Stored data:

§ §

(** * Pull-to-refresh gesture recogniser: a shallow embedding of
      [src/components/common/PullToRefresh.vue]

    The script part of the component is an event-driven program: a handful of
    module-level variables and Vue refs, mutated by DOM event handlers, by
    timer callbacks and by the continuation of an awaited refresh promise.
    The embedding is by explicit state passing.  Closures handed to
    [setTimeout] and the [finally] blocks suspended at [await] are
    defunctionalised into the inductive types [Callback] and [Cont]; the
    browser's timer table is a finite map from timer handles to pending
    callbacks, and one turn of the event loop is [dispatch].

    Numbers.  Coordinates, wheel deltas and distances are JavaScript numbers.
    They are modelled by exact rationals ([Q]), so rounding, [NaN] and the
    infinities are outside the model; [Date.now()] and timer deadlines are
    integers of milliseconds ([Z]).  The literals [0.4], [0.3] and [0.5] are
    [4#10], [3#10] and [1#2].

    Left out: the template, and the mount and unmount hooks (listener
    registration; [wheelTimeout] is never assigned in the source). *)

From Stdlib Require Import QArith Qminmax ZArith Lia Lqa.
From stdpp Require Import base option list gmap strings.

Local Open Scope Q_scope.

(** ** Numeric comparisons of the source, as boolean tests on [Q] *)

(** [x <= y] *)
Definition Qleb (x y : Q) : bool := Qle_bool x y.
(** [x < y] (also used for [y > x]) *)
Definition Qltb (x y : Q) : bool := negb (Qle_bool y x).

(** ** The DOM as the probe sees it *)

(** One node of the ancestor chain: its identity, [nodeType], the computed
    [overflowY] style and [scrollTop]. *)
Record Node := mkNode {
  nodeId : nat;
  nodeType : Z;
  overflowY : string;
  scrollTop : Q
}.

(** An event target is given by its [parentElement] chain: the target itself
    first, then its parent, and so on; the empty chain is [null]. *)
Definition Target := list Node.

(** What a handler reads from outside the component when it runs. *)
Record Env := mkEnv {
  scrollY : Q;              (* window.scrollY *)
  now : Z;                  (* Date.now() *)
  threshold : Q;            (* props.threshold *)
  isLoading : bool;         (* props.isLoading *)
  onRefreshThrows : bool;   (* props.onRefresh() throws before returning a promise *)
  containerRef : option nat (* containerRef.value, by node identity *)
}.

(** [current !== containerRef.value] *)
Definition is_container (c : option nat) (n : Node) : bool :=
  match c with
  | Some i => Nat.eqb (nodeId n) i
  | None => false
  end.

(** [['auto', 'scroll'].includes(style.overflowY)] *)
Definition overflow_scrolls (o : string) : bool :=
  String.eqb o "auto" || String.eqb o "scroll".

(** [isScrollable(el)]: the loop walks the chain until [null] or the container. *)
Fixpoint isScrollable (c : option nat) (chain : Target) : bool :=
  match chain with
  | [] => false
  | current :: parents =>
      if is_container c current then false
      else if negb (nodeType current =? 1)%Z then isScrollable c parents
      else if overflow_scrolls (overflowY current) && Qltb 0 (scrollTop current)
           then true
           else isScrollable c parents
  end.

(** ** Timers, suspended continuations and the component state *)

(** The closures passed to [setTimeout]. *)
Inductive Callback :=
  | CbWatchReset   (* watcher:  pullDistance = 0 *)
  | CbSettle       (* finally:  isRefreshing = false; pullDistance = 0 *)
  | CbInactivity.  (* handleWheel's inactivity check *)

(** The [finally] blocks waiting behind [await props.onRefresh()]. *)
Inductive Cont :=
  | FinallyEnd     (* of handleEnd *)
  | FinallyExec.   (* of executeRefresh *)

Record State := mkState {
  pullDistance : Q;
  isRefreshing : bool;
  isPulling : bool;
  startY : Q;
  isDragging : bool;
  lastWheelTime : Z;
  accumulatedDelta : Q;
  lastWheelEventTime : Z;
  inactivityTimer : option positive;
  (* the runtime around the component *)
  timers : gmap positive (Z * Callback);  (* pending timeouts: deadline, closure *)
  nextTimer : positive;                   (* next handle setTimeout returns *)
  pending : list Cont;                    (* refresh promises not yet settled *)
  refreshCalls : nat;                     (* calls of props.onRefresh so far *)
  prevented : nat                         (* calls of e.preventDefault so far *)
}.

§ §

**Exercise**
With "value" as the string to find, copy every line of the records that holds it.

**Solution for this problem**
  containerRef : option nat (* containerRef.value, by node identity *)
(** [current !== containerRef.value] *)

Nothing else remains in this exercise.